Include everyone you pay, even if they get less than £111 a week.
You should send the FPS on or before your employees’ payday - but there are some exceptions.
You can send an FPS in advance, eg if your payroll staff are going on holiday. Don’t report too early - you’ll need to send a corrected FPS to update HMRC if information changes, eg an employee leaves or changes tax code. You can’t send reports for the new tax year before March.
Sending an FPS
You’ll need to enter your PAYE reference and Accounts Office reference in your software. HMRC will have sent this to you after you registered as an employer.
To complete and send the FPS, follow your payroll software’s instructions. If you need help, HMRC has guidance on what to put in each field on an FPS, including:
- employer information
- employee information - only include employees you’ve paid
- pay and deductions
- National Insurance information
You can split your FPS into batches if it’s easier for you, eg one for employees and one for directors.

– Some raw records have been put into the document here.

(** The record a step persists: a flush step that takes a request from the
    queue of an open store. *)
Definition persists (y : logsys) (e : log_event) : list LogRecord :=
  match e, flush y, queue (store y) with
  | EFlush, FIdle, req :: _ =>
      if closed (store y) || (max_uint32 <? lenZ (rdata req)) then []
      else [mkRecord (roffset req) (rdata req)]
  | _, _, _ => []
  end.

(** Only the files, the active segment and its buffer matter to [holds]. *)
Lemma holds_same s s' rss rs :
  dir s' = dir s -> activeID s' = activeID s -> activeBuf s' = activeBuf s -> activeSize s' = activeSize s ->
  holds s rss rs -> holds s' rss rs.
Proof. unfold holds. by intros -> -> -> ->. Qed.

Lemma append_step_frame s i a :
  let '(s', a') := append_step s i a in
  dir s' = dir s /\ activeID s' = activeID s /\ activeBuf s' = activeBuf s /\ activeSize s' = activeSize s /\
  cfg s' = cfg s /\ closed s' = closed s /\ ch_closed s' = ch_closed s /\
  (0 <= nextOffset s < 2 ^ 64 -> 0 <= nextOffset s' < 2 ^ 64 /\ (numbered_ok a -> numbered_ok a')) /\
  (numbered_ok a -> Forall (fun r => 0 <= roffset r < 2 ^ 64) (queue s) -> Forall (fun r => 0 <= roffset r < 2 ^ 64) (queue s')).
Proof.
  pose proof (u64_range (nextOffset s + 1)). destruct a; cbn [append_step]; repeat case_match; simplify_eq/=; split_and!; try done; intros; try done.
  all: apply Forall_app; split; [done|]; by apply Forall_singleton.
Qed.

Lemma flush_step_ok y :
  sys_ok y -> sys_ok (flush_step y) /\ log_of (store (flush_step y)) = log_of (store y) ++ persists y EFlush.
Proof.
  intros [(rss & rs & Hh) Hn Ha Hq]. pose proof (holds_log _ _ _ Hh) as El. unfold flush_step, persists.
  destruct (flush y) as [|req err|].
  - destruct (queue (store y)) as [|req q] eqn:Eq.
    { rewrite app_nil_r. destruct (ch_closed (store y)); (split; [constructor; cbn; rewrite ?Eq; eauto|done]). }
    apply Forall_cons in Hq as [Hr Hq]. set (s := with_counters _ _ _ _ _ _).
    assert (holds s rss rs) as Hs by (by eapply holds_same; [..|exact Hh]).
    destruct (decide (closed s = true \/ max_uint32 < lenZ (rdata req))) as [Hbad|Hgood].
    + destruct (appendToDisk_refused s (roffset req) (rdata req) Hbad) as [err ->].
      change (closed (store y)) with (closed s). replace (closed s || _) with true.
      2: { destruct Hbad as [->|Hbig]; [done|]. destruct (Z.ltb_spec max_uint32 (lenZ (rdata req))); [by rewrite orb_true_r|lia]. }
      rewrite app_nil_r. split; [|done]. constructor; cbn; eauto.
    + assert (closed s = false /\ lenZ (rdata req) <= max_uint32) as [Hc Hl].
      { split; [apply not_true_is_false; tauto|lia]. }
      destruct (appendToDisk_holds s rss rs (roffset req) (rdata req) Hs Hr Hc Hl) as (rss' & rs' & H' & _ & E & _).
      assert (nextOffset (appendToDisk s (roffset req) (rdata req)).1 = nextOffset s /\
              queue (appendToDisk s (roffset req) (rdata req)).1 = queue s) as [En Eq'].
      { unfold appendToDisk. rewrite Hc. destruct (_ <? _); [done|].
        destruct (_ <? _); repeat case_match; done. }
      destruct (appendToDisk s (roffset req) (rdata req)) as [s' err]. cbn [fst] in *.
      change (closed (store y)) with (closed s). rewrite Hc. cbn [orb store].
      destruct (Z.ltb_spec max_uint32 (lenZ (rdata req))); [lia|]. split.
      * constructor; cbn; rewrite ?En, ?Eq'; eauto.
      * rewrite (holds_log _ _ _ H'), El, E. by rewrite app_assoc.
  - rewrite app_nil_r. split; [|done]. constructor; cbn; [|done| |done].
    + exists rss, rs. by eapply holds_same; [..|exact Hh].
    + destruct (DurabilityMode _); [done|]. unfold ack. destruct (appenders y !! who req) as [[]|]; try done.
      by apply Forall_insert.
  - rewrite app_nil_r. split; [|done]. constructor; eauto.
Qed.

Lemma log_exec_ok y e :
  sys_ok y -> sys_ok (log_exec y e) /\ log_of (store (log_exec y e)) = log_of (store y) ++ persists y e.
Proof.
  intros Hy. destruct e as [i| | | |]; [|by apply flush_step_ok|..]; cbn [persists]; rewrite app_nil_r;
    destruct Hy as [(rss & rs & Hh) Hn Ha Hq]; pose proof (holds_log _ _ _ Hh) as El.
  - cbn [log_exec]. destruct (appenders y !! i) as [a|] eqn:Ea; [|split; [constructor; eauto|done]].
    pose proof (append_step_frame (store y) i a) as F. destruct (append_step (store y) i a) as [s' a'].
    destruct F as (E1 & E2 & E3 & E4 & _ & _ & _ & F1 & F2). destruct (F1 Hn) as [Hn' Ha'].
    assert (numbered_ok a) as Hna by (rewrite Forall_forall in Ha; by eapply Ha, list_elem_of_lookup_2).
    assert (holds s' rss rs) as Hh' by (by eapply holds_same; [..|exact Hh]).
    split; [|cbn [store]; by rewrite (holds_log _ _ _ Hh'), El]. constructor; cbn; eauto.
    apply Forall_insert; auto.
  - cbn [log_exec]. unfold close_step. destruct (close y); [destruct (closed (store y))| |destruct (flush y)|];
      try (split; [constructor; cbn; eauto|done]).
    apply bw_flush_holds in Hh. split; [|cbn [store]; by rewrite (holds_log _ _ _ Hh), El]. constructor; cbn; eauto.
  - cbn [log_exec Rotate]. unfold Rotate. destruct (closed (store y)); cbn [fst]; [split; [constructor; cbn; eauto|done]|].
    apply rotateLocked_holds in Hh. split; [constructor; cbn; eauto|].
    cbn [store]. rewrite (holds_log _ _ _ Hh), El, concat_app. cbn. by rewrite !app_nil_r.
  - cbn [log_exec Sync]. unfold Sync. destruct (closed (store y)); cbn [fst]; [split; [constructor; cbn; eauto|done]|].
    apply bw_flush_holds in Hh. split; [constructor; cbn; eauto|].
    cbn [store]. by rewrite (holds_log _ _ _ Hh), El.
Qed.

Lemma log_init_ok c d rss datas :
  clean d rss ->
  sys_ok (log_init c d datas) /\ log_of (store (log_init c d datas)) = concat rss.
Proof.
  intros Hc. destruct (NewFSStore_holds c d rss Hc) as (rss' & rs' & Hh & E). split.
  - constructor; cbn [log_init store appenders].
    + eauto.
    + unfold NewFSStore, openOrRecover. rewrite recover_fold. cbn [nextOffset]. apply u64_range.
    + apply Forall_fmap, Forall_forall. done.
    + unfold NewFSStore, openOrRecover. rewrite recover_fold. constructor.
  - cbn [log_init store]. by rewrite (holds_log _ _ _ Hh).
Qed.

Lemma log_run_ok y es : sys_ok y -> sys_ok (log_run y es).
Proof. revert y. induction es as [|e es IH]; intros y Hy; [done|]. apply IH. by apply log_exec_ok. Qed.

Lemma log_run_snoc y es e : log_run y (es ++ [e]) = log_exec (log_run y es) e.
Proof. unfold log_run. by rewrite fold_left_app. Qed.

(** C18. Opened on an empty directory or one an orderly shutdown left ([clean]:
    segments numbered from 1, each made of whole records), and as long as file
    operations do not fail, the store implements an append-only list of records
    under every interleaving of appenders, flush loop, rotation, syncing and
    closing: the log starts as what the directory holds, every step leaves it
    alone or adds the one record it persists, and the files always hold a prefix
    of it.  On a directory with a torn record it does not: see
    append_after_torn_tail_is_lost. *)
Theorem log_refines_list c d rss datas es e :
  clean d rss ->
  let y := log_run (log_init c d datas) es in
  log_of (store (log_init c d datas)) = concat rss /\
  log_of (store (log_exec y e)) = log_of (store y) ++ persists y e /\
  on_disk (dir (store y)) `prefix_of` log_of (store y).
Proof.
  intros Hc y. destruct (log_init_ok c d rss datas Hc) as [Hok E]. split; [done|].
  pose proof (log_run_ok _ es Hok) as Hy. fold y in Hy. split; [by apply log_exec_ok|].
  destruct Hy as [(rss' & rs & Hh) _ _ _]. rewrite (holds_log _ _ _ Hh).
  destruct (holds_disk _ _ _ Hh) as (k & -> & _). exists (drop k rs). by rewrite <- app_assoc, take_drop.
Qed.

Lemma log_refines_list_witness :
  let y := log_run (log_init (mkConfig 30 1000 DurabilityMemory) [] [[7]; [8; 9]])
             [EAppend 0; EAppend 0; EAppend 0; EAppend 0] in
  log_of (store (log_exec y EFlush)) = log_of (store y) ++ [mkRecord 1 [7]].
Proof.
  intros y. refine (proj1 (proj2 (log_refines_list (mkConfig 30 1000 DurabilityMemory) [] [] [[7]; [8; 9]]
    [EAppend 0; EAppend 0; EAppend 0; EAppend 0] EFlush _))).
  repeat constructor.
Defined.

(** After [Sync] everything that was persisted can be read from the files. *)
Theorem sync_makes_durable c d rss datas es :
  clean d rss ->
  let y := log_run (log_init c d datas) es in
  closed (store y) = false ->
  on_disk (dir (store (log_exec y ESync))) = log_of (store y).
Proof.
  intros Hc y Hcl. pose proof (log_run_ok _ es (proj1 (log_init_ok c d rss datas Hc))) as [(rss' & rs & Hh) _ _ _].
  fold y in Hh. cbn [log_exec]. unfold Sync. rewrite Hcl. cbn [fst store]. apply bw_flush_holds in Hh as Hh'.
  destruct (holds_disk _ _ _ Hh') as (k & -> & Hk). rewrite Hk by done. rewrite take_ge by done.
  by rewrite (holds_log _ _ _ Hh).
Qed.

Lemma sync_makes_durable_witness :
  let y := log_run (log_init (mkConfig 30 1000 DurabilityMemory) [] [[7]])
             [EAppend 0; EAppend 0; EAppend 0; EAppend 0; EFlush] in
  on_disk (dir (store (log_exec y ESync))) = [mkRecord 1 [7]].
Proof.
  intros y. etrans; [refine (sync_makes_durable (mkConfig 30 1000 DurabilityMemory) [] [] [[7]]
    [EAppend 0; EAppend 0; EAppend 0; EAppend 0; EFlush] _ _)|].
  - repeat constructor.
  - reflexivity.
  - vm_compute. reflexivity.
Defined.

(** ** Backpressure *)

Definition reserved (a : appender) : Z :=
  match a with
  | AReserved data | ANumbered data _ | APanicked data => lenZ data
  | _ => 0
  end.

Definition in_flight (f : flusher) : Z :=
  match f with FPersisted req _ => lenZ (rdata req) | _ => 0 end.

(** The bytes of all records between their reservation and the end of their
    turn in the flush loop. *)
Definition pending_bytes (y : logsys) : Z :=
  sumZ (reserved <$> appenders y) + sumZ (lenZ <$> (rdata <$> queue (store y))) + in_flight (flush y).

Definition accounted (y : logsys) : Prop :=
  bufferedBytes (store y) = pending_bytes y /\
  bufferedBytes (store y) <= MaxBufferedBytes (cfg (store y)) /\
  (length (queue (store y)) <= chan_capacity)%nat.

Lemma appendToDisk_frame s offset data :
  let s' := (appendToDisk s offset data).1 in
  bufferedBytes s' = bufferedBytes s /\ queue s' = queue s /\ cfg s' = cfg s /\ nextOffset s' = nextOffset s /\
  closed s' = closed s.
Proof. unfold appendToDisk. repeat case_match; done. Qed.

#[local] Arguments sumZ : simpl never.

Lemma appends_change y i a a' s' :
  appenders y !! i = Some a ->
  pending_bytes (mkSys s' (<[i := a']> (appenders y)) (flush y) (close y)) =
    sumZ (reserved <$> appenders y) - reserved a + reserved a' +
    sumZ (lenZ <$> (rdata <$> queue s')) + in_flight (flush y).
Proof. intros Ha. unfold pending_bytes. cbn. by rewrite (sumZ_fmap_insert _ _ _ _ _ Ha). Qed.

There are special rules for calculating deductions if your employee has more than one job with you.
After you’ve sent your FPS
In the next tax month (which starts on the 6th), you can:
- view your FPS and how much tax and National Insurance you owe in your HMRC online account from the 12th
- claim any reduction on what you’ll owe HMRC (eg statutory pay) by sending an Employer Payment Summary (EPS) by the 19th
- pay HMRC the balance by the 22nd (or the 19th if paying by post)
If you need to make an extra payment to your employee, you can either:
- update the year-to-date figures in your next regular FPS
- send an extra FPS before your next regular report (if your software has this feature)
If you made a mistake in your FPS
Reporting extra information
You need to report more information on an FPS if:
- it includes a new employee
- an employee leaves
- you start paying someone a workplace pension
- it’s the last report of tax year
You may also need to report extra information about certain employee changes, eg they take a leave of absence or become a director.
There are special rules if you’re only reporting National Insurance, eg you’re an overseas employer that doesn’t need to pay UK tax.